ABOUT THIS TASK:
Set down exactly the lines in the records below that run from the line with "destruct b; simpl in Ht." to the line with "ad_locked : ∃", inclusive, and nothing more.

[Collected data entries]

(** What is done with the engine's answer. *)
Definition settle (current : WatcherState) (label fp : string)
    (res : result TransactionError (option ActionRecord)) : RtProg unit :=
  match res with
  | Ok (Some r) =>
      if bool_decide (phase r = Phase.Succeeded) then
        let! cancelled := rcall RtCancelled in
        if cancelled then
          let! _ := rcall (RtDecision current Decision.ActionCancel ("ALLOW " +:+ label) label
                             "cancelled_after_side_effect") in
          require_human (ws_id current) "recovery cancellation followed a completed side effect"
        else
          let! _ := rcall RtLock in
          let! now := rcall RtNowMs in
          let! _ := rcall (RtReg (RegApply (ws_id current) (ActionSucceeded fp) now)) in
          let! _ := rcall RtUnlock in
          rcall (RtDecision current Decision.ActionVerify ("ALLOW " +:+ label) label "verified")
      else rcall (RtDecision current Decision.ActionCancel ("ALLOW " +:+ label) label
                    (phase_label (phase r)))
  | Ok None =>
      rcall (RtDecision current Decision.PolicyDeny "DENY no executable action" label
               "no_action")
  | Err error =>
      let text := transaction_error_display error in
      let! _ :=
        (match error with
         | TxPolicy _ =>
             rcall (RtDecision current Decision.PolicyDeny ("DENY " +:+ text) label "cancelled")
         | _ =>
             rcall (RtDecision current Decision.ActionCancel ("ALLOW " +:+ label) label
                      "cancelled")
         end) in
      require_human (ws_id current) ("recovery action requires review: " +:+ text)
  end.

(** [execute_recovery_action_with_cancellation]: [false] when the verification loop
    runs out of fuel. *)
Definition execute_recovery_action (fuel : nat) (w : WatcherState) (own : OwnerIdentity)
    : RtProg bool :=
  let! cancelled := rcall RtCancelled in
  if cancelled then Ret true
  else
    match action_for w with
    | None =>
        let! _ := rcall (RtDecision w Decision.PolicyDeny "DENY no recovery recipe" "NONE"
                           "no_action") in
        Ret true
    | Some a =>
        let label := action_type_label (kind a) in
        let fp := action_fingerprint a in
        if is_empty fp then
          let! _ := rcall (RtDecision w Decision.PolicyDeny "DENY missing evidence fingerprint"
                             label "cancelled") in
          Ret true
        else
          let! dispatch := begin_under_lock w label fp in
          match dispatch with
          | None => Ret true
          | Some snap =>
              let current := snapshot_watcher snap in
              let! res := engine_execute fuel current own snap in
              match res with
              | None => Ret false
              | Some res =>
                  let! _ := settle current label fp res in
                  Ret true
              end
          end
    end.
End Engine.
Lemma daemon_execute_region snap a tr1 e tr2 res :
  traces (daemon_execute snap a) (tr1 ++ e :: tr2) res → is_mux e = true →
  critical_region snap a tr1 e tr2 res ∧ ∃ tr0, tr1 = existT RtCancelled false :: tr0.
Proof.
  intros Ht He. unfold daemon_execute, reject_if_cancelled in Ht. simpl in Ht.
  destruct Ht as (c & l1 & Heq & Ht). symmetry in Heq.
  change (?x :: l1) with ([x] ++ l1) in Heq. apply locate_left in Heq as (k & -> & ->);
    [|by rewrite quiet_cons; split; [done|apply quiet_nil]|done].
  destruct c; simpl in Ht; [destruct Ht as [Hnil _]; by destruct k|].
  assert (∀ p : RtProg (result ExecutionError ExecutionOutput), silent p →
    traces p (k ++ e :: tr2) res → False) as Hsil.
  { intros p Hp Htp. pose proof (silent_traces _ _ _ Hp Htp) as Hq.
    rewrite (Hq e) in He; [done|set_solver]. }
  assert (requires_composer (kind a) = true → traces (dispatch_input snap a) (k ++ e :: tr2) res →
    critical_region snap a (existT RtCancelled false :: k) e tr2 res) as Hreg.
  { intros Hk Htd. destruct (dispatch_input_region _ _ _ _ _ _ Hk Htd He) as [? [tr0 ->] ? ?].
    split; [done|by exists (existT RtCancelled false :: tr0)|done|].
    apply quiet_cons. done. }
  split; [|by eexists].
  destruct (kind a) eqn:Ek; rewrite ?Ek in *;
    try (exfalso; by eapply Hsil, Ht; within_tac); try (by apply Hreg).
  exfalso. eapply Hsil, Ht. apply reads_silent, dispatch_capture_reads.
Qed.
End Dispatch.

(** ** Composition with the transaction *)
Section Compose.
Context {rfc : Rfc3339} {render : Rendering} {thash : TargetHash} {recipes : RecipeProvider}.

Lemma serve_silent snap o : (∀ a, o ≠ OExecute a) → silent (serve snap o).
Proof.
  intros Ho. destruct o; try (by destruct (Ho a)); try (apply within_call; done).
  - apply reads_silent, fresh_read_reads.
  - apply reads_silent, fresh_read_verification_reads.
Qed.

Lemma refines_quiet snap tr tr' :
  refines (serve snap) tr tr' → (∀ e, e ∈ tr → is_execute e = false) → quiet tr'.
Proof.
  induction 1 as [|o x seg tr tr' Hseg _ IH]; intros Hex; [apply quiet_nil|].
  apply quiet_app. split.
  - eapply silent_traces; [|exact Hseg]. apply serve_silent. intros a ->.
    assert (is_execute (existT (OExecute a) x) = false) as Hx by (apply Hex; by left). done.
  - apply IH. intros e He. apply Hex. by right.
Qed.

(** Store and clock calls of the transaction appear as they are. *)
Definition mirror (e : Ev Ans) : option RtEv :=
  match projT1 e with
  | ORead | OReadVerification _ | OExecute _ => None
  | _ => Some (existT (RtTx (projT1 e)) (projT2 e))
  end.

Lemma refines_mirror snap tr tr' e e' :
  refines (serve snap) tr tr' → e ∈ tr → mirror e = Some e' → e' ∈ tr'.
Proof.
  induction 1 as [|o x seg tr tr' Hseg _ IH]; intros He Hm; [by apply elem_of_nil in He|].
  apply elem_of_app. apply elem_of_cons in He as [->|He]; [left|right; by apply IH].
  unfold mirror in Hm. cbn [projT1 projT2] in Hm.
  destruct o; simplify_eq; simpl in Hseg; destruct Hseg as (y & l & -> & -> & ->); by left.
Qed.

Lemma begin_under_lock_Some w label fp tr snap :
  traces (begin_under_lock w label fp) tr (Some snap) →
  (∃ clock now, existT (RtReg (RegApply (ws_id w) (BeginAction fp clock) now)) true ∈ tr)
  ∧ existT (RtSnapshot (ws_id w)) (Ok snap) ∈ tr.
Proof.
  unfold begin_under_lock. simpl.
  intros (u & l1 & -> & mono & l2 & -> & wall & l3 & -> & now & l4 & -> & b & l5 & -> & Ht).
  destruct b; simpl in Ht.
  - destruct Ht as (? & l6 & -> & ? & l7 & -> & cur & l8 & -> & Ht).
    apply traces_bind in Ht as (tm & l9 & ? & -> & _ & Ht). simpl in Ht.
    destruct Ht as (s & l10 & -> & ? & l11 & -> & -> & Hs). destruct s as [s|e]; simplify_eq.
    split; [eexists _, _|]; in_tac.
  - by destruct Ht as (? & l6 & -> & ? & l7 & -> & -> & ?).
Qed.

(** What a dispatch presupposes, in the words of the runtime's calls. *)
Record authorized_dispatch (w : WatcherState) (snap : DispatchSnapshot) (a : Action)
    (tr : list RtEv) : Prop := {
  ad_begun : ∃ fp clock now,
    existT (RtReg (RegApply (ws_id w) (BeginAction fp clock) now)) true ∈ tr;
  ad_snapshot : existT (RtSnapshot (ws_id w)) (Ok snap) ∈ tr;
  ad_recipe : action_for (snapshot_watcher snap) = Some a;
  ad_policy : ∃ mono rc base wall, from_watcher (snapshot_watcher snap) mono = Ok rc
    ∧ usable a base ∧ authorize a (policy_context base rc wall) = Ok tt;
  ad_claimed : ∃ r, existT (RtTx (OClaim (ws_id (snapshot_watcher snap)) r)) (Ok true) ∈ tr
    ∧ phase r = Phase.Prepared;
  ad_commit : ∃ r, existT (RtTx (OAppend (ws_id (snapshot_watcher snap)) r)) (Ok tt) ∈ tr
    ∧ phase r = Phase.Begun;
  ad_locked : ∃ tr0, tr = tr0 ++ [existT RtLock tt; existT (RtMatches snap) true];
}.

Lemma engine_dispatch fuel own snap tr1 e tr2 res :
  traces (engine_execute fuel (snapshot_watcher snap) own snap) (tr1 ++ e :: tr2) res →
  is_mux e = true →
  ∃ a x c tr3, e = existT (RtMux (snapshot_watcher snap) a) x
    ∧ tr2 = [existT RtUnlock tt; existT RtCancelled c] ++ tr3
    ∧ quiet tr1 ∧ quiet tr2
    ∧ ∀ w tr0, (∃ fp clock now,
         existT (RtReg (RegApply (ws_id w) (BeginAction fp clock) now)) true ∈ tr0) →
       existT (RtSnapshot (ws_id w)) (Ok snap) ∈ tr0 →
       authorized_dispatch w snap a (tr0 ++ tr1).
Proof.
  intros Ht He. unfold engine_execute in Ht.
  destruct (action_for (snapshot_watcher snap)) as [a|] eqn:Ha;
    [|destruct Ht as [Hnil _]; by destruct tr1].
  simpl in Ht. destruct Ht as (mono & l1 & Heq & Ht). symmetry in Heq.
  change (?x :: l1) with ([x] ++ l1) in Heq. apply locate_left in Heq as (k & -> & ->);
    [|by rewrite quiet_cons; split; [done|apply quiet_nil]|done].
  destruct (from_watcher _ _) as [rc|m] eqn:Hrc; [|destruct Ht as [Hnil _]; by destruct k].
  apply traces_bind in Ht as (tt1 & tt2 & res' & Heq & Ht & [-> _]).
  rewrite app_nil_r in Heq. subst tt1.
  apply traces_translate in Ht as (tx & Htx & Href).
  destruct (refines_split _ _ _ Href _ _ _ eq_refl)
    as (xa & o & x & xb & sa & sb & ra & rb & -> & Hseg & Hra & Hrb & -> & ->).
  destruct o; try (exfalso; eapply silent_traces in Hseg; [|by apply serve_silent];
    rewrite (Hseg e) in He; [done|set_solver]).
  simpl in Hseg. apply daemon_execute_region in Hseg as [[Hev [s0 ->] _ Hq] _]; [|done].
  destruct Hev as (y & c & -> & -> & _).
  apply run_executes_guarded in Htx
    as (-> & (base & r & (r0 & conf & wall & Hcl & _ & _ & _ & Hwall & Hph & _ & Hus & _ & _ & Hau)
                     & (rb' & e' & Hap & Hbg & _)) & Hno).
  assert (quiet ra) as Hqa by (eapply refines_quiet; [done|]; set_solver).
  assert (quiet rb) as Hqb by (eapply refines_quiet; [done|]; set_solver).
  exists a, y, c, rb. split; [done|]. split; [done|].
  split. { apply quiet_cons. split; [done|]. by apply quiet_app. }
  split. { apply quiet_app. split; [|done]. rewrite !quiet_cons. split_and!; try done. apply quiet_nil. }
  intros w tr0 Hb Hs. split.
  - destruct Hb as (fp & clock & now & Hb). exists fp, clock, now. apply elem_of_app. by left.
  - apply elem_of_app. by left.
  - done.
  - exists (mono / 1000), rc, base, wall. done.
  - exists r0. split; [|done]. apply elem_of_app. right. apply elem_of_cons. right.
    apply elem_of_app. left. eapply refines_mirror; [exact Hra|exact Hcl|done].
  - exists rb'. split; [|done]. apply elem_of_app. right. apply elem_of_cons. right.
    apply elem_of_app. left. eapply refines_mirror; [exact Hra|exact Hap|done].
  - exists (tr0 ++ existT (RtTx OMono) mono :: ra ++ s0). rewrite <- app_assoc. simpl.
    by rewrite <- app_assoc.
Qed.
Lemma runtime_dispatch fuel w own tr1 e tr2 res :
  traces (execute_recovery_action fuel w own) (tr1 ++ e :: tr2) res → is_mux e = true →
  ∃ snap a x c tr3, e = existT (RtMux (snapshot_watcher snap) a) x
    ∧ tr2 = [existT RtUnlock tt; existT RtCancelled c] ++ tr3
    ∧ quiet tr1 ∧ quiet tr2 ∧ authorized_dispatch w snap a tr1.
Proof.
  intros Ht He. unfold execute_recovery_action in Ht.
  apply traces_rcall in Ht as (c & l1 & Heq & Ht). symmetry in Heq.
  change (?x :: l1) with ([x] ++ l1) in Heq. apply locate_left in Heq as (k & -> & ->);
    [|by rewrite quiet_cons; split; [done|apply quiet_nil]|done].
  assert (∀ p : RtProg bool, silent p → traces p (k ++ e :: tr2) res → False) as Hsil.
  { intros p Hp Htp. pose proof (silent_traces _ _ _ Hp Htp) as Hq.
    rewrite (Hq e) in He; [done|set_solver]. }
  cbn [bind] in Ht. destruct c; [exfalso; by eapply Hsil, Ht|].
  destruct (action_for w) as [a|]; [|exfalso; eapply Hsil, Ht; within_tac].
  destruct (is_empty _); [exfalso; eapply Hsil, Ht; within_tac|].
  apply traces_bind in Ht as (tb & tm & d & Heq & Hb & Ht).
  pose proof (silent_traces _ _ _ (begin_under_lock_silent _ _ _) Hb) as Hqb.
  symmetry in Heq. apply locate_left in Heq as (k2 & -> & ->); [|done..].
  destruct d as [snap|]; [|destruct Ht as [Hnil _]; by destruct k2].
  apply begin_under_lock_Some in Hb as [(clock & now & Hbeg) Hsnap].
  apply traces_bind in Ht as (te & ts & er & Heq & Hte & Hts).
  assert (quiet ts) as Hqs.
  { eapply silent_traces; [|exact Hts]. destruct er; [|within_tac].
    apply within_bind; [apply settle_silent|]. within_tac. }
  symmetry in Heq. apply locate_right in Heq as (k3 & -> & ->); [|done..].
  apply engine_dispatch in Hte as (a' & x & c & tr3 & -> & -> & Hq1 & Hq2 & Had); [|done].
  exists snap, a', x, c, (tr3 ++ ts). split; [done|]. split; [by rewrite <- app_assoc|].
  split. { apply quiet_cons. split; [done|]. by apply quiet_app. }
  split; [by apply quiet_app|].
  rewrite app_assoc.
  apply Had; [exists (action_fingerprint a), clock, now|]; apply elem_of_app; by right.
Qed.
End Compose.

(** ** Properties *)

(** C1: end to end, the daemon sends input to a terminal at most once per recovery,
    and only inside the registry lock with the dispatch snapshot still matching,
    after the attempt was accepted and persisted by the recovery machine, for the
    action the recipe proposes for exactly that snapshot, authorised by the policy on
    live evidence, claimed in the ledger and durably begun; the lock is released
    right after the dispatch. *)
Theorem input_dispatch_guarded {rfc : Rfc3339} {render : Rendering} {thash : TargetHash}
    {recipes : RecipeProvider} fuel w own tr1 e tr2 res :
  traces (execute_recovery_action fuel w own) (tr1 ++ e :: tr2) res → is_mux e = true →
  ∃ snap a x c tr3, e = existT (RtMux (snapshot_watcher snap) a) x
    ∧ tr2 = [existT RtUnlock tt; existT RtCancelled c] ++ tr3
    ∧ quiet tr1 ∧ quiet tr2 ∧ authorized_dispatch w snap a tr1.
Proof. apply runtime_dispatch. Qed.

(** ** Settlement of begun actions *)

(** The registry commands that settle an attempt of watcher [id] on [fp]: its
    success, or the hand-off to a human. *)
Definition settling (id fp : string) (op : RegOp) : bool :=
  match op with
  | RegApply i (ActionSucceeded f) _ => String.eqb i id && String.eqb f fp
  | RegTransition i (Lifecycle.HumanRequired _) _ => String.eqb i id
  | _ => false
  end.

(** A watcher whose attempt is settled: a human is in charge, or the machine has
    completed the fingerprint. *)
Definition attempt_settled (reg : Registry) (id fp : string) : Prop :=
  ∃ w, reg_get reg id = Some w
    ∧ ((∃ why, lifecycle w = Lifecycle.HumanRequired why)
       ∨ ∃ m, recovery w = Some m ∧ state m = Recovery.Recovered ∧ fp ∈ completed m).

RESPONSE BELOW:
  destruct b; simpl in Ht.
  - destruct Ht as (? & l6 & -> & ? & l7 & -> & cur & l8 & -> & Ht).
    apply traces_bind in Ht as (tm & l9 & ? & -> & _ & Ht). simpl in Ht.
    destruct Ht as (s & l10 & -> & ? & l11 & -> & -> & Hs). destruct s as [s|e]; simplify_eq.
    split; [eexists _, _|]; in_tac.
  - by destruct Ht as (? & l6 & -> & ? & l7 & -> & -> & ?).
Qed.

(** What a dispatch presupposes, in the words of the runtime's calls. *)
Record authorized_dispatch (w : WatcherState) (snap : DispatchSnapshot) (a : Action)
    (tr : list RtEv) : Prop := {
  ad_begun : ∃ fp clock now,
    existT (RtReg (RegApply (ws_id w) (BeginAction fp clock) now)) true ∈ tr;
  ad_snapshot : existT (RtSnapshot (ws_id w)) (Ok snap) ∈ tr;
  ad_recipe : action_for (snapshot_watcher snap) = Some a;
  ad_policy : ∃ mono rc base wall, from_watcher (snapshot_watcher snap) mono = Ok rc
    ∧ usable a base ∧ authorize a (policy_context base rc wall) = Ok tt;
  ad_claimed : ∃ r, existT (RtTx (OClaim (ws_id (snapshot_watcher snap)) r)) (Ok true) ∈ tr
    ∧ phase r = Phase.Prepared;
  ad_commit : ∃ r, existT (RtTx (OAppend (ws_id (snapshot_watcher snap)) r)) (Ok tt) ∈ tr
    ∧ phase r = Phase.Begun;
  ad_locked : ∃ tr0, tr = tr0 ++ [existT RtLock tt; existT (RtMatches snap) true];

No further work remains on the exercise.